Slight changes to the general protocol for primary alcohols were made to obtain optimal yields and purity for compounds 12–17. Secondary alcohol reactions were run for 24 h at room temperature to allow the reaction to go to completion22. For the decanoic acid reactions, using 1.2 equivalents of carboxylic acid to 1 equivalent of alcohol for both primary and secondary alcohols yielded esters with a decanoic acid impurity (Figure 4). The long-chain acid is not soluble in the basic aqueous wash layers and remains in the organic layer. Other hydrophobic acids could behave similarly. This issue was solved by used a 1:1 molar ratio of decanoic acid to alcohol, which yielded pure ester products. A slightly longer reaction time (60 min) was required for the primary alcohol reaction to go to completion for the 1:1 molar ratio reaction.
Figure 2. 1H and 13C NMR spectra for 3-methoxybenzyl cinnamate (8). The 1H NMR spectrum (A) and 13C NMR spectrum (B) of 3-methoxybenzyl cinnamate are shown with the product structure. Corresponding assignments are denoted on each spectrum and were confirmed using 1H-1H COSY, 1H-13C HSQC, and 1H-13C HMBC 2D NMR experiments. Spectra were obtained after solvent removal; no additional purification steps were used. The purity of this compound is representative of all reactions tested. Please click here to view a larger version of this figure.

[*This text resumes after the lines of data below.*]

(** [app_path.split(":", 1)] where [app_path] is whatever argparse left in
    [args.app]: a string, or [None] when [--app] was not given (the parser
    declares no default). *)
Definition method_split (app_path : option string) : Outcome (list string) :=
  match app_path with
  | Some s => Return (split1 ":" s)
  | None => Raise (AttributeError "'NoneType' object has no attribute 'split'")
  end.

(** The value interpolated into a message by an f-string. *)
Definition fmt (app_path : option string) : string :=
  match app_path with Some s => s | None => "None" end.

(** Lines 24-46: everything [_run_app] does before it calls the target. *)
Definition resolve_target (h : Host) (app_path : option string) : Py PyObj :=
  '(module_name, attr_name) ←
     try_except (parts ← lift (method_split app_path); lift (unpack2 parts))
       (λ e, match e with
             | ValueError _ => Some (raise (InvalidLocatorFormat (fmt app_path)))
             | _ => None
             end) ;
  module ←
     try_except (import_module h module_name)
       (λ e, match e with
             | ImportError exc => Some (raise (UnitNotFound module_name exc))
             | _ => None
             end) ;
  target ←
     try_except (lift (getattr module attr_name))
       (λ e, match e with
             | AttributeError _ =>
                 Some (raise (AttributeNotFound module_name attr_name
                               (fmt app_path)))
             | _ => None
             end) ;
  if obj_callable target then ret target
  else raise (NotInvocable module_name attr_name (fmt app_path)).

(** Line 49: [target()], recorded in the invocation history. *)
Definition invoke (target : PyObj) : Py unit :=
  λ st, (obj_call target,
         {| sys_path := sys_path st; sys_modules := sys_modules st;
            calls := calls st ++ [target] |}).

Definition _run_app (h : Host) (app_path : option string) : Py unit :=
  target ← resolve_target h app_path;
  invoke target.

(** ** The watched tree and its snapshots (lines 52-60) *)

(** [os.stat_result], of which the program reads [st_mtime] only.  The
    timestamp is compared for equality and nothing else, so it is kept as
    an integer count of clock ticks. *)
Record stat_result := { st_mtime : Z }.

(** The filesystem at one instant: the directory entries in the order a
    recursive walk meets them, each with what [stat] answers for it. *)
Abbreviation FS := (list (Path * Outcome stat_result)).

(** A snapshot: the dict built at line 60. *)
Abbreviation Snapshot := (gmap Path Z).

(** [s.endswith(suffix)] *)
Definition endswith (s suffix : string) : bool :=
  let n := String.length s in
  let k := String.length suffix in
  (k <=? n)%nat && String.eqb (substring (n - k) k s) suffix.

(** [fnmatch(name, "*.py")], case-sensitive as on POSIX. *)
Definition fnmatch_py (name : string) : bool := endswith name ".py".

(** The part of [p] below [root], when [p] lies in the tree of [root]. *)
Fixpoint relative_to (root p : Path) : option Path :=
  match root, p with
  | [], _ => Some p
  | r :: root', c :: p' => if String.eqb r c then relative_to root' p' else None
  | _ :: _, [] => None
  end.

(** Whether [root.rglob("*.py")] yields [p]: a proper descendant of [root]
    whose last component matches the pattern. *)
Definition rglob_match (root p : Path) : bool :=
  match relative_to root p with
  | Some rel =>
      match last rel with
      | Some name => fnmatch_py name
      | None => false
      end
  | None => false
  end.

Definition _iter_python_files (root : Path) (fs : FS) : list Path :=
  List.filter (rglob_match root) (fs.*1).

(** [path.stat()] *)
Fixpoint stat (fs : FS) (path : Path) : Outcome stat_result :=
  match fs with
  | [] => Raise (OSError "[Errno 2] No such file or directory")
  | (q, r) :: fs' => if decide (q = path) then r else stat fs' path
  end.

Figure 3. Ester structures synthesized using the methodology. Five acids (1-5, Figure 1) were combined with either a primary or secondary alcohol (6 and 7, respectively, Figure 1). The ester structures (8-17) are shown along with the percent yield for the reaction. Reactions were monitored for loss of the alcohol by TLC (1:3 ethyl acetate/hexane). Primary alcohol reactions were run at 40 °C in a water bath for 45 min for esters 8-11 and 60 min for ester 12. Secondary alcohol reactions were run for 24 h at room temperature. For decanoic acid reactions (12 and 17), 1 molar equivalent of carboxylic acid to alcohol was used instead of 1.2 equivalents. Please click here to view a larger version of this figure.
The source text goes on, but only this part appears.